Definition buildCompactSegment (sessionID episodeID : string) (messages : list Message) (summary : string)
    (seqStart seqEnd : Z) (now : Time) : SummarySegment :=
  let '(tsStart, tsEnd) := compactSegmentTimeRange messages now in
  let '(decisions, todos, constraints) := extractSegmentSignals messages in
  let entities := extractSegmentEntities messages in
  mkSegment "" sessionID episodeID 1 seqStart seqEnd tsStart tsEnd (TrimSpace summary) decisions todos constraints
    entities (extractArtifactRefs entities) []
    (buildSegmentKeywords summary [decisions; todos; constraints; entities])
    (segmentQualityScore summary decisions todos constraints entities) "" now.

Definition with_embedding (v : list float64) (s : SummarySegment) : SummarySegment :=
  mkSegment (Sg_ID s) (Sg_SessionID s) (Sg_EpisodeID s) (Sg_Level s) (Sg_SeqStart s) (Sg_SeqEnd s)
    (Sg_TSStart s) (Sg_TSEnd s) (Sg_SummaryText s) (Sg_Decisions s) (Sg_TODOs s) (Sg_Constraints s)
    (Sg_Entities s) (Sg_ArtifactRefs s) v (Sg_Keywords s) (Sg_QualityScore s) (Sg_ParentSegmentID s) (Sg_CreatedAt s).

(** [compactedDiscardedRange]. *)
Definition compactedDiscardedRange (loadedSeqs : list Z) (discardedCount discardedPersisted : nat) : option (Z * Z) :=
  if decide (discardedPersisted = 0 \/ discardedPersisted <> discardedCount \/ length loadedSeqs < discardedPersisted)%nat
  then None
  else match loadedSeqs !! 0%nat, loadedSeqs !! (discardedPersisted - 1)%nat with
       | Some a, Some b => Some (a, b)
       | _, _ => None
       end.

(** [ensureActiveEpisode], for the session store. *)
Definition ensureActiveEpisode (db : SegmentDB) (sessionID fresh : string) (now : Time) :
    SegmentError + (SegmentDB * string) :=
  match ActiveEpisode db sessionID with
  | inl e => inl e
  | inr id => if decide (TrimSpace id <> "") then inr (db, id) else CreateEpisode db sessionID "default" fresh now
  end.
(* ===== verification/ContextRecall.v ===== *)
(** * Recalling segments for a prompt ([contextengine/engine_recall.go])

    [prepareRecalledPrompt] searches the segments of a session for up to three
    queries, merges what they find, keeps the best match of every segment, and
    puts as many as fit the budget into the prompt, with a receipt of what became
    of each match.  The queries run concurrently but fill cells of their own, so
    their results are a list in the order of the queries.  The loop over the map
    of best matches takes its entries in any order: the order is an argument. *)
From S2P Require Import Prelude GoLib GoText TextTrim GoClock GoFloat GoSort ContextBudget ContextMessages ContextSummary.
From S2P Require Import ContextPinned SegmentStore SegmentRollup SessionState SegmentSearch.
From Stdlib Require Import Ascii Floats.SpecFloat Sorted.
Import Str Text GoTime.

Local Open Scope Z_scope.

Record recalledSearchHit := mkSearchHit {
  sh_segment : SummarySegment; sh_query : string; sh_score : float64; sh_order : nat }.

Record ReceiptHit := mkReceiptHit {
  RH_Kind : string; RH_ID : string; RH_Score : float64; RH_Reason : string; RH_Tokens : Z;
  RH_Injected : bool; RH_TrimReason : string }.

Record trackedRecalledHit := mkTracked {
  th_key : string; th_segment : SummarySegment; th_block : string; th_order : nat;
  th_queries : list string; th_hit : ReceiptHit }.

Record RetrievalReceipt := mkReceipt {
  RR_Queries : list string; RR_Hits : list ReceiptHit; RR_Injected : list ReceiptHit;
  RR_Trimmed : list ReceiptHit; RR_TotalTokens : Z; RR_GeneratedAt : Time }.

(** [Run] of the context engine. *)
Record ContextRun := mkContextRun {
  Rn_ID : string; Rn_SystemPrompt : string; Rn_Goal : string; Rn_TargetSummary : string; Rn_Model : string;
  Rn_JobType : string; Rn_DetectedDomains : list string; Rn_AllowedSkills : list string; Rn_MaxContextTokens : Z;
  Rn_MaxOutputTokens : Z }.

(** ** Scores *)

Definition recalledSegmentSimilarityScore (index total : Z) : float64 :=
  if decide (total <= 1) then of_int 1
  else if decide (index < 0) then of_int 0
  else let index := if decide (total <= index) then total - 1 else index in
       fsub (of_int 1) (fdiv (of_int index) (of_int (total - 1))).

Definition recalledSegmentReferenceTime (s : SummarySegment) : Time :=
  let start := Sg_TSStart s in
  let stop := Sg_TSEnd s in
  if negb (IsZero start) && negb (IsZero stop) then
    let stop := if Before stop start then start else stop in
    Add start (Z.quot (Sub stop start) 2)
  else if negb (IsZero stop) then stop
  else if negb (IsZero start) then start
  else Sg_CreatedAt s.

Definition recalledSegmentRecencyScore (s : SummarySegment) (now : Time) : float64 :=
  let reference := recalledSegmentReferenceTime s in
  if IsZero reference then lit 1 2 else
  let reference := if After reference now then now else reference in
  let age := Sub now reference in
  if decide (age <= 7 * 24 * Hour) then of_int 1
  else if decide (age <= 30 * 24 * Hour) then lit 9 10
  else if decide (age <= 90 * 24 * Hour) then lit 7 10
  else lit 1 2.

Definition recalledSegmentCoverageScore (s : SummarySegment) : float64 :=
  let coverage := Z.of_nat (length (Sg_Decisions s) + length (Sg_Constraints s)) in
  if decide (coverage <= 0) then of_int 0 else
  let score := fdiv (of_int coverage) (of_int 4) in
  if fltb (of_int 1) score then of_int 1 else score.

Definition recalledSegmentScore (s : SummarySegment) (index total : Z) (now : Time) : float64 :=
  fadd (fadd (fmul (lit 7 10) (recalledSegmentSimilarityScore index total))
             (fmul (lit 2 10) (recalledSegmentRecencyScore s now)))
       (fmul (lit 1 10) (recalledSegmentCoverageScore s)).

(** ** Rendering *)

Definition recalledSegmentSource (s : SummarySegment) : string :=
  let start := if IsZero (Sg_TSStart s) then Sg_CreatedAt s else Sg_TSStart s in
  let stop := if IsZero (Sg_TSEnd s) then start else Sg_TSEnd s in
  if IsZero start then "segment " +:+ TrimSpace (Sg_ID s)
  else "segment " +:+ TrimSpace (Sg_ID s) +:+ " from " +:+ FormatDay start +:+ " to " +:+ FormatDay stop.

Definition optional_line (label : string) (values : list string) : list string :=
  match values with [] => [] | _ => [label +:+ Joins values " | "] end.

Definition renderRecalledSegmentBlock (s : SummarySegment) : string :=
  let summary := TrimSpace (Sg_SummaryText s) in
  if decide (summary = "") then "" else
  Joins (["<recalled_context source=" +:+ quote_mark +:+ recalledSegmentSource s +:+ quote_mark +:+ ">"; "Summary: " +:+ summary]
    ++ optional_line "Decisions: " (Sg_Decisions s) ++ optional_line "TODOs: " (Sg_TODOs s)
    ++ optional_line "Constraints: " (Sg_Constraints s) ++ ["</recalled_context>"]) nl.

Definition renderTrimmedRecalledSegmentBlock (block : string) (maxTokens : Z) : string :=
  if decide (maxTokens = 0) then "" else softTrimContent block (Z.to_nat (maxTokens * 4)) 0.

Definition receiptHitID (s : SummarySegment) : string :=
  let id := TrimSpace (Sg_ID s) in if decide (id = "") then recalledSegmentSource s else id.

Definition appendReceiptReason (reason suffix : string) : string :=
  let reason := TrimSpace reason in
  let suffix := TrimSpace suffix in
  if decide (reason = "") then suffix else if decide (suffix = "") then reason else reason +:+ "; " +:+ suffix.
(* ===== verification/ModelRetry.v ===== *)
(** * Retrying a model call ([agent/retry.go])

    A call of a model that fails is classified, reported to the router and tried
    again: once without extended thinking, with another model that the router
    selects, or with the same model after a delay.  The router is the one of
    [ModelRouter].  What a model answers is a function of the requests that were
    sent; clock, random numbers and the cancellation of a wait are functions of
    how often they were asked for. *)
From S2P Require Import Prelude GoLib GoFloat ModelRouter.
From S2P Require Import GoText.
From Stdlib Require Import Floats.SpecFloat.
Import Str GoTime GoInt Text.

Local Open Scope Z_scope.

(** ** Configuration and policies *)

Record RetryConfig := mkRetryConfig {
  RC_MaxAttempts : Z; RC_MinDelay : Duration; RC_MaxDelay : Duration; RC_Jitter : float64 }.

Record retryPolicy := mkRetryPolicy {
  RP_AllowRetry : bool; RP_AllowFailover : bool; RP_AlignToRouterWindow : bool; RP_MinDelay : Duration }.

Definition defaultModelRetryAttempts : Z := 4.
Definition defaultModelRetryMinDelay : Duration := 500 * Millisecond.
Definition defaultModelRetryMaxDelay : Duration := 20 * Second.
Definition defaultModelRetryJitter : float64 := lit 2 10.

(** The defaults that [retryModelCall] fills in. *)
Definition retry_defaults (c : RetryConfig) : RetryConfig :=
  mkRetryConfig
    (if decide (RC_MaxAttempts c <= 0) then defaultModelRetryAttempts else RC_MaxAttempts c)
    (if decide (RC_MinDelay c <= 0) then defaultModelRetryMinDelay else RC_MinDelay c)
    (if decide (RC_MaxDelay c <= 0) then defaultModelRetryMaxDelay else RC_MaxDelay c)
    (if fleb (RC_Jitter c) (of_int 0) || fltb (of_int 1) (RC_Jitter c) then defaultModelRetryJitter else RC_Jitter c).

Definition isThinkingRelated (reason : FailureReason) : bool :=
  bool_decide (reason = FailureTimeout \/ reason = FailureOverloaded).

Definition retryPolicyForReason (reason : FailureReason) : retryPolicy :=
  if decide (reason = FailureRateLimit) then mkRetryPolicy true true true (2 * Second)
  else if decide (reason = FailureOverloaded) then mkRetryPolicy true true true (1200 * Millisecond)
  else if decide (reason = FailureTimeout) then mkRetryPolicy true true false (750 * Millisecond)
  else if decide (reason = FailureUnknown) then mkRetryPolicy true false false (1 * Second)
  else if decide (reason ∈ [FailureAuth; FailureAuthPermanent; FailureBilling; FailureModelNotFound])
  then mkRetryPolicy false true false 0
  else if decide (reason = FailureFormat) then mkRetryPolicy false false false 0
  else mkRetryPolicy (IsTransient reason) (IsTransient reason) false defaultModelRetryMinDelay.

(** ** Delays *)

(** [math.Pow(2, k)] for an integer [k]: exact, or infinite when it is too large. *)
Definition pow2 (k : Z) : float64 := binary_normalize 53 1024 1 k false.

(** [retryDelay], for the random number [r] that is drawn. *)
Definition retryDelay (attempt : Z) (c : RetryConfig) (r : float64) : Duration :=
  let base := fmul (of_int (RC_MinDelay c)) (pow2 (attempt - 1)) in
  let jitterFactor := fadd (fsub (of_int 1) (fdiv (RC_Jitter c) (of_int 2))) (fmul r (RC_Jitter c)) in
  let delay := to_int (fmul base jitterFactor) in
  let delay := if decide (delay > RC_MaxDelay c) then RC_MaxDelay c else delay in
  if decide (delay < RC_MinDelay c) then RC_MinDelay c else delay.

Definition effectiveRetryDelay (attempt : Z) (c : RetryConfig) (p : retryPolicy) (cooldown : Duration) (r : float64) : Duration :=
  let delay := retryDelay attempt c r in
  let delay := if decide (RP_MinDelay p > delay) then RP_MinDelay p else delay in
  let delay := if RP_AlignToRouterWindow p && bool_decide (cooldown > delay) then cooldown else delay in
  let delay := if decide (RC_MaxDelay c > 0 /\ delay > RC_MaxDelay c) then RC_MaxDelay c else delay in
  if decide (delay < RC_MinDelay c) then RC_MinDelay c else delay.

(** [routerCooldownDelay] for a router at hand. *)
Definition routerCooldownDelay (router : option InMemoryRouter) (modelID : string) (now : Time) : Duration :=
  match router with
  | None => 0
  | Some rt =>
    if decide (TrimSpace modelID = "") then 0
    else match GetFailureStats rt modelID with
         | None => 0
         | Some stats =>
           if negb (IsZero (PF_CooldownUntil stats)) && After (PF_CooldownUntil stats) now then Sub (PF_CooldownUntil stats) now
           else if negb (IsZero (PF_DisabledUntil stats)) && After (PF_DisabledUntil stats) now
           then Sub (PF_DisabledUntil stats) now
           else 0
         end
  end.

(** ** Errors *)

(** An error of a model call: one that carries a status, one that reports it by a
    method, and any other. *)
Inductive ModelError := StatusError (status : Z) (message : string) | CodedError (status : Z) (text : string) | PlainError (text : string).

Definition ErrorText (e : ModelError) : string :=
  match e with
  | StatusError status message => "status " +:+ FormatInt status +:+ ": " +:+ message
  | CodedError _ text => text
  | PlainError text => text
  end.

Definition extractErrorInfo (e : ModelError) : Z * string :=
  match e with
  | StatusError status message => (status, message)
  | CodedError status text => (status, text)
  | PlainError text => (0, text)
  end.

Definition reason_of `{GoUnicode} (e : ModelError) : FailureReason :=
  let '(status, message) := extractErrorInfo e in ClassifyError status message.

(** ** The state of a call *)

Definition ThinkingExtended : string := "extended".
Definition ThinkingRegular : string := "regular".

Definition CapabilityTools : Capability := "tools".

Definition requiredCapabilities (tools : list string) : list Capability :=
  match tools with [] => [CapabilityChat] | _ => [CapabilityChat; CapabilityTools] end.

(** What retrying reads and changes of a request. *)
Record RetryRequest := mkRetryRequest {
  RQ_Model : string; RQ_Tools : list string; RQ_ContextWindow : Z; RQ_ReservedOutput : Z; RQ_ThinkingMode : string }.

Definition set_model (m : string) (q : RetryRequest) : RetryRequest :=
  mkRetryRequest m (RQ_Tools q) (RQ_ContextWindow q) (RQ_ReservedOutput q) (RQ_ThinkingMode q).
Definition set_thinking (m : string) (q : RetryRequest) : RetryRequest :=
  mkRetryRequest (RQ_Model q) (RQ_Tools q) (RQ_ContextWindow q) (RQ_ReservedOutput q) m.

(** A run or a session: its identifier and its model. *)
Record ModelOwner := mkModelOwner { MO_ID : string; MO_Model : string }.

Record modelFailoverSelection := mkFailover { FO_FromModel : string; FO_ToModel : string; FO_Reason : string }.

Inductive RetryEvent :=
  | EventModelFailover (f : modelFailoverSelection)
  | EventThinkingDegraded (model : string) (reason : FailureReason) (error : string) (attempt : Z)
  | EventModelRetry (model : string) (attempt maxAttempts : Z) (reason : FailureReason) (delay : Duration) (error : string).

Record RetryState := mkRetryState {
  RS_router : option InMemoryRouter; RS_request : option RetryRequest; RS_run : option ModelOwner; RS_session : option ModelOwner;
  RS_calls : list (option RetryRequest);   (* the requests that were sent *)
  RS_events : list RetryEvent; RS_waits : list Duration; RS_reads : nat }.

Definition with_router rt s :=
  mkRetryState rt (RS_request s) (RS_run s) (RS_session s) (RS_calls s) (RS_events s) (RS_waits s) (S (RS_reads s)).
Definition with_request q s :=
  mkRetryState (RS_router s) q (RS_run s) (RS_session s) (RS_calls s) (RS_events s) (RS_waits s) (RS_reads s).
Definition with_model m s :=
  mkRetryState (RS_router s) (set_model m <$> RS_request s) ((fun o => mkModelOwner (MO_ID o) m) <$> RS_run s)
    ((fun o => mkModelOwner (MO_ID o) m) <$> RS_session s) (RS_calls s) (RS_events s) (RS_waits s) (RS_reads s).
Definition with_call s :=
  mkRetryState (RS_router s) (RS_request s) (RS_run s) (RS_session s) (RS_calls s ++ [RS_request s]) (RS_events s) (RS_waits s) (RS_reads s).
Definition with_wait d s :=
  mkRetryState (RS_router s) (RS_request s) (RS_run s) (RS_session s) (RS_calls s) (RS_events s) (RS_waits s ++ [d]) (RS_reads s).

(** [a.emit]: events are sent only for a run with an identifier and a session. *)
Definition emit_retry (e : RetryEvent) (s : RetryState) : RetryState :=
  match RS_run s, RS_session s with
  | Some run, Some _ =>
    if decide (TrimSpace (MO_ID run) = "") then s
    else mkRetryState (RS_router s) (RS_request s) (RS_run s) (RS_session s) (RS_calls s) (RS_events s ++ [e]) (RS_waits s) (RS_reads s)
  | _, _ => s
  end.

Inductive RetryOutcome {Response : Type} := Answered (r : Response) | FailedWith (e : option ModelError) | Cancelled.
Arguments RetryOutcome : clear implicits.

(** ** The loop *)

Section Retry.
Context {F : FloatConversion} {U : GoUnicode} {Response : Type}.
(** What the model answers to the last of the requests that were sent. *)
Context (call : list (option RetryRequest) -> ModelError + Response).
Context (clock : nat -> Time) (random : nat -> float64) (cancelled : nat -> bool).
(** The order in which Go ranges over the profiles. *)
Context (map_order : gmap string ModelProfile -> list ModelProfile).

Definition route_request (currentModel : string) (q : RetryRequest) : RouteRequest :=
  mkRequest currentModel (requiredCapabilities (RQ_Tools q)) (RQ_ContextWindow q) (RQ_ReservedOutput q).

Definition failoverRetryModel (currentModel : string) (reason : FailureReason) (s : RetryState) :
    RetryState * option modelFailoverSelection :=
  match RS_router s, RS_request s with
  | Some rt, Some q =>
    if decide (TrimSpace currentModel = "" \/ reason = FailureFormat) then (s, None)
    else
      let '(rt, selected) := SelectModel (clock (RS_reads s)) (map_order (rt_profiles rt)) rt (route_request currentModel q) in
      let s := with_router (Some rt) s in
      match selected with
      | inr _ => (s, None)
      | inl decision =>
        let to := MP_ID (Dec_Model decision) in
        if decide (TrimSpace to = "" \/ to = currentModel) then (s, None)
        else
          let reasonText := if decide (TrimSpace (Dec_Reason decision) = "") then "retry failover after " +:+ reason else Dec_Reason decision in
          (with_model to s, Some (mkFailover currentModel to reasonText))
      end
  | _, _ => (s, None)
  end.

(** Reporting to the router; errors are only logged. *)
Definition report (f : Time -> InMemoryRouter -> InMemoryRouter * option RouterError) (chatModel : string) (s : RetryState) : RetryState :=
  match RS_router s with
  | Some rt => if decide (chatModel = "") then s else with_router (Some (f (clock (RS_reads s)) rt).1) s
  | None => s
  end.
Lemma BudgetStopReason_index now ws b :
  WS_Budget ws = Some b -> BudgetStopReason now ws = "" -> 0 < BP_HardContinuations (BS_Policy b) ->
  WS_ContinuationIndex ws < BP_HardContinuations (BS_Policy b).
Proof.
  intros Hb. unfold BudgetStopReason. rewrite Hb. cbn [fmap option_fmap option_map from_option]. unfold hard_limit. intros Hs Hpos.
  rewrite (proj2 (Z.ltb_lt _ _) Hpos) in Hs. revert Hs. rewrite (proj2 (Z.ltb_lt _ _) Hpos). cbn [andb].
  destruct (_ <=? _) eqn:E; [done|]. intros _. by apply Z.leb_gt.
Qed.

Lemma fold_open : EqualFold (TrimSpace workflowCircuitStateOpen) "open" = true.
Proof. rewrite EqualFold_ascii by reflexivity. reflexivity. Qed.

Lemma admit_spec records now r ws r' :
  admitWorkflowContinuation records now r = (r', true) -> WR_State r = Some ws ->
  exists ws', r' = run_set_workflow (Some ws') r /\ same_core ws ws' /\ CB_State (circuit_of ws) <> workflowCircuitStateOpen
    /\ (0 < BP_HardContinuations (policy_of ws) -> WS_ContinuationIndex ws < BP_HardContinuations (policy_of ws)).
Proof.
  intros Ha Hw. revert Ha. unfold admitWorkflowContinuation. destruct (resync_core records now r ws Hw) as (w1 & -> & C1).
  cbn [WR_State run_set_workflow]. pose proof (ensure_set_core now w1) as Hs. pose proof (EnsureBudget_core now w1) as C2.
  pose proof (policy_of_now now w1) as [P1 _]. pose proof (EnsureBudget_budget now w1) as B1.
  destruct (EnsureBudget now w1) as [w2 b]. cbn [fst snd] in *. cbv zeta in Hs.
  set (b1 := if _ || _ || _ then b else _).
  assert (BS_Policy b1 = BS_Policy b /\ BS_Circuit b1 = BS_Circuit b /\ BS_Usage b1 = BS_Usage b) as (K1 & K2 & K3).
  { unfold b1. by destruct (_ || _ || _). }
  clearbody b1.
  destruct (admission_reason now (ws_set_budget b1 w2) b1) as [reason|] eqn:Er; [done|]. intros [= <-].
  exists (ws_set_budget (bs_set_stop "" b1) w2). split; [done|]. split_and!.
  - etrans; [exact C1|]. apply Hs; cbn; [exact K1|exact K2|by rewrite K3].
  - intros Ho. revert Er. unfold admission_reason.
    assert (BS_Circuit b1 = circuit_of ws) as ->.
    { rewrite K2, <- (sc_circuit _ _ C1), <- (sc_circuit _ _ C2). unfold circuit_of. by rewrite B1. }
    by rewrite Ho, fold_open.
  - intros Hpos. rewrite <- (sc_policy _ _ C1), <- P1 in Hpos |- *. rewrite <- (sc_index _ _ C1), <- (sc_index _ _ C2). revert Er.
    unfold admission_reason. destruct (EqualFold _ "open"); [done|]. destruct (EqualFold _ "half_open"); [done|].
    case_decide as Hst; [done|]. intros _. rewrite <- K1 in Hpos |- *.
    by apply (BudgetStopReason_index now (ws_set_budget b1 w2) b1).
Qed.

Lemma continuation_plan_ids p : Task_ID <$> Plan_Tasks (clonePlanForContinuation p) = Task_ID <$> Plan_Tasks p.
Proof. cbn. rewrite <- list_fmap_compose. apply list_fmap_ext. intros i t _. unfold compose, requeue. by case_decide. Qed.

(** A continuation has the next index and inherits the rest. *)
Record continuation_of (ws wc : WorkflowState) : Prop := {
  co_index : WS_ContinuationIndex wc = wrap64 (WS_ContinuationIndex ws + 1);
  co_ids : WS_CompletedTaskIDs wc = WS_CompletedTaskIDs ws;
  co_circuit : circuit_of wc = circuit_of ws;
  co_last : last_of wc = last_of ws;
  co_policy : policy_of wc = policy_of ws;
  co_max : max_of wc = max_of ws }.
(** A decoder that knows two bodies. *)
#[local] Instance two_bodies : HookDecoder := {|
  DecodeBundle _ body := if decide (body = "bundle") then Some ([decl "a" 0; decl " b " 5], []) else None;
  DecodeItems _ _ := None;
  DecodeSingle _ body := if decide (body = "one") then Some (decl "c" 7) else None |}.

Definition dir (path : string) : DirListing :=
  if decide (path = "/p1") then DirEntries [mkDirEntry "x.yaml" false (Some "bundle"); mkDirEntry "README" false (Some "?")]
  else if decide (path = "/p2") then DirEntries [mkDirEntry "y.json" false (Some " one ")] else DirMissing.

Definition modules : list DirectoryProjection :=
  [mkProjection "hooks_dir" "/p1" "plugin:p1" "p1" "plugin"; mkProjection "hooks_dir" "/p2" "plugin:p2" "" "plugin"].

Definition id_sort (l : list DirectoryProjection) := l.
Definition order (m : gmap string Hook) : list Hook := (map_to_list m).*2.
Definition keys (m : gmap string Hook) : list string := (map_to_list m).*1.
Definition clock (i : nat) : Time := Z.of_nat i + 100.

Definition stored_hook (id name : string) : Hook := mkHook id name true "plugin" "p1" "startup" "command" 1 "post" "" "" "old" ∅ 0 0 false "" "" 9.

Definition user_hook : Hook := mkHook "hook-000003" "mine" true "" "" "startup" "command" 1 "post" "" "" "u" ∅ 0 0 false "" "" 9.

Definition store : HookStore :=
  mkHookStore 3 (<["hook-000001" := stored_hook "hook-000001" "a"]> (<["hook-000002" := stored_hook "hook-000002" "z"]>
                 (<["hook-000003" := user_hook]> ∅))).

● ● ● ●

Task details:
Show every line in the listing above that carries the word "ensureActiveEpisode".

Completed task:
(** [ensureActiveEpisode], for the session store. *)
Definition ensureActiveEpisode (db : SegmentDB) (sessionID fresh : string) (now : Time) :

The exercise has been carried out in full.